> _WHAT IS REQUIRED_
Each line of the entries that mentions the string "reflexivity" needs to be reported.

[Stored records]
(** ** Who changes the owner field *)

(** While no call rewrites the owner field of an NFT, its record stays as
    it is and every listing of it names that owner as seller. *)
Lemma owner_kept_execute (market : address) (admits : address -> address -> bool)
    (w : World) (t : Transaction) (id : ID) (n : NFT) :
  store_ok w ->
  rewrites_owner id (call t) = false ->
  (exists h, nfts w !! id = Some (n, h)) ->
  (forall l, listings (w_registry w) !! id = Some l -> seller l = owner n) ->
  (exists h, nfts (execute market admits w t) !! id = Some (n, h)) /\
  (forall l, listings (w_registry (execute market admits w t)) !! id = Some l ->
             seller l = owner n).
Proof.
  intros Hok Hcall [h Hget] Hsel. unfold execute.
  destruct (run_tx market admits w t) as [w' | e |] eqn:Hrun; [| eauto ..].
  pose proof (committed_store _ _ _ _ _ Hok Hrun) as Hst.
  destruct (call t) as [nm d u | id' p | id' | id' pay | id' a | id' a];
    cbn in Hcall; try apply bool_decide_eq_false in Hcall.
  - destruct Hst as (Hnfts & _ & Hlist). rewrite Hnfts, Hlist.
    destruct (Hok _ _ _ Hget) as [_ Hlt].
    rewrite lookup_insert_ne by lia. eauto.
  - destruct Hst as (n' & h' & Hn & _ & Hown & Hnfts & _ & Hlist).
    rewrite Hnfts, Hlist. destruct (decide (id' = id)) as [-> | Hne].
    + rewrite Hget in Hn. injection Hn as <- <-. rewrite lookup_insert_eq.
      split; [eauto |]. intros l Hl. rewrite lookup_insert_eq in Hl.
      injection Hl as <-. cbn. congruence.
    + rewrite !lookup_insert_ne by assumption. eauto.
  - destruct Hst as (n' & h' & l' & Hn & _ & _ & _ & Hnfts & _ & Hlist).
    rewrite Hnfts, Hlist. destruct (decide (id' = id)) as [-> | Hne].
    + rewrite Hget in Hn. injection Hn as <- <-. rewrite lookup_insert_eq.
      split; [eauto |]. intros l Hl. rewrite lookup_delete_eq in Hl. discriminate.
    + rewrite lookup_insert_ne, lookup_delete_ne by assumption. eauto.
  - destruct Hst as (n' & h' & l' & Hn & _ & Hnfts & _ & Hlist & _).
    rewrite Hnfts, Hlist.
    rewrite lookup_insert_ne, lookup_delete_ne by assumption. eauto.
  - destruct Hst as (n' & h' & Hn & _ & _ & Hnfts & _ & Hlist).
    rewrite Hnfts, Hlist. rewrite lookup_insert_ne by assumption. eauto.
  - destruct Hst as (n' & h' & Hn & _ & Hnfts & _ & Hlist).
    rewrite Hnfts, Hlist. destruct (decide (id' = id)) as [-> | Hne].
    + rewrite Hget in Hn. injection Hn as <- <-. rewrite lookup_insert_eq. eauto.
    + rewrite lookup_insert_ne by assumption. eauto.
Qed.

Lemma owner_kept_trace (market : address) (admits : address -> address -> bool)
    (ts : list Transaction) (w : World) (id : ID) (n : NFT) :
  store_ok w ->
  Forall (fun t => rewrites_owner id (call t) = false) ts ->
  (exists h, nfts w !! id = Some (n, h)) ->
  (forall l, listings (w_registry w) !! id = Some l -> seller l = owner n) ->
  (exists h, nfts (run_trace market admits w ts) !! id = Some (n, h)) /\
  (forall l, listings (w_registry (run_trace market admits w ts)) !! id = Some l ->
             seller l = owner n).
Proof.
  intros Hok Hts. revert w Hok.
  induction Hts as [| t ts Ht _ IH]; intros w Hok Hget Hsel; cbn.
  - split; assumption.
  - destruct (owner_kept_execute market admits w t id n Hok Ht Hget Hsel)
      as [Hget1 Hsel1].
    apply IH; [apply store_ok_execute; exact Hok | exact Hget1 | exact Hsel1].
Qed.

(** C8, as the code has it: over any reachable world. First, what each
    committed transaction does to a stored NFT. A mint leaves every
    stored NFT as it is. A committed [list_nft] moves the NFT to the
    marketplace address and leaves its record, owner field included,
    untouched: the field still names the signer, who is the listing's
    seller. A committed [delist_nft] is signed by the listing's seller
    and hands the NFT to that seller with the record as it was before the
    call: [delist_nft] neither reads nor writes the owner field. Only
    [buy_nft] and [update_owner] store a different owner field, the buyer
    and the new owner, and only in the NFT they are called on; a plain
    transfer changes the holder and nothing else. Second, when the owner
    field of a delisted NFT is the seller: after a committed [list_nft],
    through any transactions among which no [buy_nft] or [update_owner]
    on that NFT occurs, the record stays the one that was listed, its
    owner field names the signer of the listing, and any listing of the
    NFT in the table names that signer as seller. *)
Theorem owner_field_frame (market : address) (admits : address -> address -> bool)
    (w : World) :
  reachable market admits w ->
  (forall w' t id n h,
     run_tx market admits w t = Committed w' ->
     nfts w !! id = Some (n, h) ->
     match call t with
     | CallMint _ _ _ => nfts w' !! id = Some (n, h)
     | CallList id' _ =>
         if decide (id' = id)
         then nfts w' !! id = Some (n, market) /\ owner n = signer t
         else nfts w' !! id = Some (n, h)
     | CallDelist id' =>
         if decide (id' = id)
         then exists l,
                listings (w_registry w) !! id = Some l /\ seller l = signer t /\
                nfts w' !! id = Some (n, seller l)
         else nfts w' !! id = Some (n, h)
     | CallBuy id' _ =>
         nfts w' !! id =
           if decide (id' = id) then Some (set_owner (signer t) n, signer t)
           else Some (n, h)
     | CallUpdateOwner id' a =>
         nfts w' !! id =
           if decide (id' = id) then Some (set_owner a n, a) else Some (n, h)
     | CallTransfer id' a =>
         nfts w' !! id = if decide (id' = id) then Some (n, a) else Some (n, h)
     end) /\
  (forall w1 who id p n h ts,
     nfts w !! id = Some (n, h) ->
     run_tx market admits w {| signer := who; call := CallList id p |} = Committed w1 ->
     Forall (fun t => rewrites_owner id (call t) = false) ts ->
     let w2 := run_trace market admits w1 ts in
     owner n = who /\
     (exists h2, nfts w2 !! id = Some (n, h2)) /\
     (forall l, listings (w_registry w2) !! id = Some l -> seller l = who)).
Proof.
  intros Hreach.
  pose proof (reachable_store_ok _ _ _ Hreach) as Hok.
  split.
  - intros w' t id n h Hrun Hget.
    pose proof (committed_store _ _ _ _ _ Hok Hrun) as Hst.
    destruct (call t) as [nm d u | id' p | id' | id' pay | id' a | id' a].
    + destruct Hst as (Hnfts & _ & _). rewrite Hnfts.
      destruct (Hok _ _ _ Hget) as [_ Hlt].
      rewrite lookup_insert_ne by lia. exact Hget.
    + destruct Hst as (n' & h' & Hn & _ & Hown & Hnfts & _ & _). rewrite Hnfts.
      case_decide.
      * subst id'. rewrite Hget in Hn. injection Hn as <- <-.
        rewrite lookup_insert_eq. split; [reflexivity | exact Hown].
      * rewrite lookup_insert_ne by assumption. exact Hget.
    + destruct Hst as (n' & h' & l & Hn & Hadm & Hl & Hsel & Hnfts & _ & _).
      rewrite Hnfts. case_decide.
      * subst id'. rewrite Hget in Hn. injection Hn as <- <-.
        exists l. rewrite lookup_insert_eq, Hsel.
        split_and!; try reflexivity; assumption.
      * rewrite lookup_insert_ne by assumption. exact Hget.
    + destruct Hst as (n' & h' & l & Hn & _ & Hnfts & _ & _). rewrite Hnfts.
      case_decide.
      * subst id'. rewrite Hget in Hn. injection Hn as <- <-.
        apply lookup_insert_eq.
      * rewrite lookup_insert_ne by assumption. exact Hget.
    + destruct Hst as (n' & h' & Hn & _ & _ & Hnfts & _ & _). rewrite Hnfts.
      case_decide.
      * subst id'. rewrite Hget in Hn. injection Hn as <- <-.
        apply lookup_insert_eq.
      * rewrite lookup_insert_ne by assumption. exact Hget.
    + destruct Hst as (n' & h' & Hn & _ & Hnfts & _ & _). rewrite Hnfts.
      case_decide.
      * subst id'. rewrite Hget in Hn. injection Hn as <- <-.
        apply lookup_insert_eq.
      * rewrite lookup_insert_ne by assumption. exact Hget.
  - intros w1 who id p n h ts Hget Hrun Hts w2.
    destruct (committed_store _ _ _ _ _ Hok Hrun)
      as (n' & h' & Hn & _ & Hown & Hnfts & _ & Hlist).
    cbn in Hown. rewrite Hget in Hn. injection Hn as <- <-.
    assert (Hok1 : store_ok w1).
    { pose proof (store_ok_execute market admits w
                    {| signer := who; call := CallList id p |} Hok) as H.
      unfold execute in H. rewrite Hrun in H. exact H. }
    destruct (owner_kept_trace market admits ts w1 id n Hok1 Hts) as [Hget2 Hsel2].
    + exists market. rewrite Hnfts. apply lookup_insert_eq.
    + intros l Hl. rewrite Hlist, lookup_insert_eq in Hl.
      injection Hl as <-. cbn. congruence.
    + split_and!; [exact Hown | exact Hget2 |].
      intros l Hl. rewrite <- Hown. exact (Hsel2 l Hl).
Qed.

> _SOLVED EXERCISE_
        rewrite lookup_insert_eq. split; [reflexivity | exact Hown].
        split_and!; try reflexivity; assumption.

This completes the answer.